IRELAND IS to step up its leading role in an international initiative to tackle violence against women.
The Government has pledged to draw up a national action plan setting out the country's response to issues of gender and violence, Minister for Foreign Affairs Micheál Martin told a conference on Women, Peace and Conflictyesterday.
Learning partnerships between Ireland and countries experiencing conflict are also planned so that the Irish experience of countering violence against women can be shared with countries such as Liberia and Timor Leste.
Former president Mary Robinson said Irish agencies had made good progress in highlighting the impact of violence on women since the Joint Consortium on Gender Based Violence was established four years ago.
However, Ireland's reputation in the area could be significantly bolstered by the delivery of a national action plan.
"This plan should centre on the United Nations Security Council Resolution 1325, to which the Government is already committed. By expediting a plan to deal with women and conflict, Ireland could draw on our own experience of conflict resolution."

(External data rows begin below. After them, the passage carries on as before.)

(** A call on the blob cache that evicts and changes references. *)
Lemma core_blob_op all all' s c' :
  core all s → LruCache.wf c' → once c' → NoDup all' →
  (∀ t, (∀ d b, t ≠ TBlob d b) → (∀ b, t ≠ TNewBlob b) → t ∈ all' ↔ t ∈ all) →
  (∀ d b, TBlob d b ∈ all' ↔ ref_of c' d b) →
  (∀ b, TNewBlob b ∈ all' → ¬ known c' b) →
  (∀ b, known c' b → is_Some (blobs s !! b)) →
  (∀ b, (blobs s !! b = Some false ∧ b ∉ evicted_since (blobCache s) c') ↔ alive c' b ∨ TNewBlob b ∈ all') →
  core all' (settle_blobs c' s).
Proof.
  intros [H1 H2 H3 H4 H5 H6 H7 H8 H9 H10 H11 H12 H13 H14 H15 H16 H17] Hw Ho Hnd Ht Hr Hn Hk Hb. unfold settle_blobs.
  destruct (close_blobs_spec (evicted_since (blobCache s) c') (set_blobCache c' s)) as (G1 & G2 & G3 & G4 & G5 & G6 & G7).
  set (s' := close_blobs _ _) in *. split; rewrite ?G1, ?G2; try done.
  - intros d p. rewrite Ht by done. apply H6.
  - intros c. rewrite Ht, G4 by done. apply H8.
  - intros b. rewrite G6. apply Hb.
  - intros p. unfold is_open. rewrite G3, !Ht by done. apply H11.
  - intros p. rewrite Ht by done. apply H12.
  - intros p. rewrite Ht by done. apply H13.
  - intros p. rewrite G3. apply H14.
  - intros b Hkb. apply G7, Hk, Hkb.
  - intros p. rewrite G5. intros Hp. destruct (H16 p Hp) as (K1 & K2 & K3). rewrite G3, G4. split_and!; [done| |done].
    apply eq_None_not_Some. rewrite G7. cbn [blobs set_blobCache]. by rewrite K2.
  - intros p l. unfold s'. rewrite readers_close_blobs. fold s'. rewrite G3, G4. apply H17.
Qed.

Lemma core_bref_new all s d c' b : core all s → gives (blobCache s) c' d b → TBlob d b ∉ all.
Proof. intros Hc [Hn _] Hin. apply Hn. exists b. by apply (co_bref _ _ Hc). Qed.

Lemma core_blob_ref all s c' d b : core all s → LruCache.wf c' → ext (blobCache s) c' → evicted_since (blobCache s) c' = [] →
  gives (blobCache s) c' d b → core (TBlob d b :: all) (settle_blobs c' s).
Proof.
  intros Hc Hw Hx He Hg. pose proof (core_bref_new all s d c' b Hc Hg) as Hnew. destruct Hg as [_ Hg].
  pose proof (alive_ext (blobCache s) c') as Hal. rewrite He in Hal. eapply core_blob_op; [exact Hc|done|..].
  - eapply ext_once; [exact Hx|apply Hc].
  - constructor; [done|apply Hc].
  - intros t Ht _. rewrite elem_of_cons. naive_solver.
  - intros d' b'. rewrite elem_of_cons, Hg, (co_bref _ _ Hc). naive_solver.
  - intros b'. rewrite elem_of_cons, (ext_known _ _ _ Hx). intros [[=]|Hin]. by apply (co_bnew _ _ Hc).
  - intros b'. rewrite (ext_known _ _ _ Hx). apply (co_bknown _ _ Hc).
  - intros b'. rewrite He, elem_of_cons, Hal by (done || apply Hc). rewrite (co_blob _ _ Hc). pose proof (not_elem_of_nil b'). naive_solver.
Qed.
Lemma core_blob_same all s c' : core all s → LruCache.wf c' → ext (blobCache s) c' → dones c' = dones (blobCache s) → core all (settle_blobs c' s).
Proof.
  intros Hc Hw Hx Hd. pose proof (alive_ext (blobCache s) c') as Hal. eapply core_blob_op; [exact Hc|done|..].
  - eapply ext_once; [exact Hx|apply Hc].
  - apply Hc.
  - done.
  - intros d' b'. rewrite (ext_ref _ _ _ _ Hx) by (by rewrite Hd). apply (co_bref _ _ Hc).
  - intros b'. rewrite (ext_known _ _ _ Hx). apply (co_bnew _ _ Hc).
  - intros b'. rewrite (ext_known _ _ _ Hx). apply (co_bknown _ _ Hc).
  - intros b'. rewrite Hal by (done || apply Hc). rewrite (co_blob _ _ Hc). pose proof (evicted_since_alive (blobCache s) c' b' Hw Hx) as Hev.
    pose proof (co_bnew _ _ Hc b') as Hn. assert (alive (blobCache s) b' → known (blobCache s) b') by (intros (h & r & ? & ? & ?); by exists h, r). naive_solver.
Qed.
Lemma core_blob_done all s d b : core (TBlob d b :: all) s → core all (blob_done d s).2.
Proof.
  intros Hc. assert (ref_of (blobCache s) d b) as Href by (apply (co_bref _ _ Hc); left). pose proof (co_nodup _ _ Hc) as Hnd.
  apply list.NoDup_cons in Hnd as [Hnot Hnd]. destruct (done_known d b (blobCache s) (co_bwf _ _ Hc) Href) as (Hw & Hx & Hr).
  unfold blob_done. cbn [snd]. set (c' := call_done d (blobCache s)) in *. pose proof (alive_ext (blobCache s) c') as Hal. eapply core_blob_op; [exact Hc|done|..].
  - eapply ext_once; [exact Hx|apply Hc].
  - done.
  - intros t Ht _. rewrite elem_of_cons. naive_solver.
  - intros d' b'. rewrite Hr, <-(co_bref _ _ Hc), elem_of_cons. split.
    + intros Hin. split; [by right|]. intros ->. assert (ref_of (blobCache s) d b') by (apply (co_bref _ _ Hc); by right).
      by rewrite (ref_of_fun _ _ _ _ Href H) in Hnot.
    + naive_solver.
  - intros b' Hin. rewrite (ext_known _ _ _ Hx). apply (co_bnew _ _ Hc). by right.
  - intros b'. rewrite (ext_known _ _ _ Hx). apply (co_bknown _ _ Hc).
  - intros b'. rewrite Hal by (done || apply Hc). rewrite (co_blob _ _ Hc), elem_of_cons. pose proof (evicted_since_alive (blobCache s) c' b' Hw Hx) as Hev.
    pose proof (co_bnew _ _ Hc b') as Hn. rewrite elem_of_cons in Hn.
    assert (alive (blobCache s) b' → known (blobCache s) b') by (intros (h & r & ? & ? & ?); by exists h, r). naive_solver.
Qed.

Lemma core_blob_Get all s name : core all s →
  match blobCache_Get name s with
  | (Ok (Some (b, d)), s') => core (TBlob d b :: all) s'
  | (_, s') => core all s'
  end.
Proof.
  intros Hc. unfold blobCache_Get. pose proof (Get_known name (blobCache s) (co_bwf _ _ Hc) (co_bonce _ _ Hc)) as Hg.
  destruct (Get name (blobCache s)) as [[[b d]|] c']; [destruct Hg as (Hw & Hx & He & Hg); by apply core_blob_ref|].
  destruct Hg as (Hw & Hx & He & Hd). by apply core_blob_same.
Qed.
Lemma core_blob_Remove all s name : core all s → core all (blobCache_Remove name s).2.
Proof.
  intros Hc. unfold blobCache_Remove. destruct (Remove_known name (blobCache s) (co_bwf _ _ Hc)) as (Hw & Hx & Hd). by apply core_blob_same.
Qed.
Lemma core_blob_Add all s name b : core (TNewBlob b :: all) s →
  match blobCache_Add name b s with
  | (Ok (cached, d, true), s') => cached = b ∧ core (TBlob d b :: all) s'
  | (Ok (cached, d, false), s') => core (TBlob d cached :: TNewBlob b :: all) s'
  | _ => False
  end.
Proof.
  intros Hc. assert (¬ known (blobCache s) b) as Hnk by (apply (co_bnew _ _ Hc); left). unfold blobCache_Add.
  pose proof (Add_known name b (blobCache s) (co_bwf _ _ Hc) (co_bonce _ _ Hc) Hnk) as Ha.
  destruct (Add name b (blobCache s)) as [[[cached d] added] c']. destruct added; [|destruct Ha as (Hw & Hx & He & Hg); by apply core_blob_ref].
  destruct Ha as (-> & Hw & Ho & Hg & Halive & Hnin & Hnd & Hk & Hal & Hev). split; [done|].
  pose proof (core_bref_new _ s d c' b Hc Hg) as Hnew. destruct Hg as [_ Hg]. pose proof (co_nodup _ _ Hc) as Hnd0. apply list.NoDup_cons in Hnd0 as [Hnb Hnd0].
  eapply core_blob_op; [exact Hc|done|done|..].
  - constructor; [|done]. intros ?. apply Hnew. by right.
  - intros t Ht Hn. rewrite !elem_of_cons. naive_solver.
  - intros d' b'. rewrite elem_of_cons, Hg, <-(co_bref _ _ Hc), elem_of_cons. naive_solver.
  - intros b'. rewrite elem_of_cons, Hk. intros [[=]|Hin]. intros [Hkb| ->]; [|done]. eapply (co_bnew _ _ Hc); [by right|done].
  - intros b'. rewrite Hk. intros [Hkb| ->]; [by apply (co_bknown _ _ Hc)|]. exists false. apply (co_blob _ _ Hc). right. left.
  - intros b'. rewrite (co_blob _ _ Hc), !elem_of_cons. destruct (decide (b' = b)) as [->|Hne].
    + split; [by left|]. intros _. split; [by right; left|done].
    + rewrite (Hal b' Hne). pose proof (Hev b') as Hev'. pose proof (co_bnew _ _ Hc b') as Hn. rewrite elem_of_cons in Hn.
      assert (alive (blobCache s) b' → known (blobCache s) b') by (intros (h & r & ? & ? & ?); by exists h, r). naive_solver.
Qed.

Ten other European countries have developed action plans on woman and violence but Ireland was now in a good position to reach out to countries where the protection of women was vital, she said. Even in Congo, where massive human rights abuses against women had been reported during the latest upsurge in fighting, this was "not impossible".
Despite the global financial crisis, it was extraordinarily important that governments continued their commitments to development aid and to tackling the extraordinary suffering of many women in conflict situations, Mrs Robinson, director of the Ethical Globalisation Initiative, said.
Mr Martin said Ireland would continue to stress the importance of gender violence issues at international level but also recognised that "words must be matched by action". In drawing up an action plan, Ireland would ensure that women in conflict-affected areas were at the centre of the process.
"Ireland, through the experience of the Northern Ireland situation, and Liberia and Timor Leste through their experiences of conflict and post-conflict situations, have a lot to share in relation to the central objectives of Resolution 1325," he said.
Resolution 1325 demands recognition of the role of women in conflict prevention and resolution and urges the international community to take specific steps to enhance women's participation and to protect them.
The conference heard testimony about the effect of violence on women around the globe. Mukesh Kapila, special representative for HIV/Aids of the Red Cross, pointed out that 99 per cent of sexual violence in conflict situations was directed against women.
Eighty per cent of people displaced in such situations were women and children and women tended to suffer the greatest hardship in post-conflict situations, often when they were left alone to raise their families.
Responding to questions, Mrs Robinson said she shared the concerns for Pamela Izevbekhai and her children about the risks she faces if she is deported from Ireland back to Nigeria.
Ms Izevbekhai, whose case comes before the High Court today, says she lost a baby daughter after the child was forcibly genitally mutilated in Nigeria and fears that the same fate awaits her two other children should they be deported.
Mrs Robinson said she hoped the case would highlight the "very real considerations" about women threatened with sexual violence.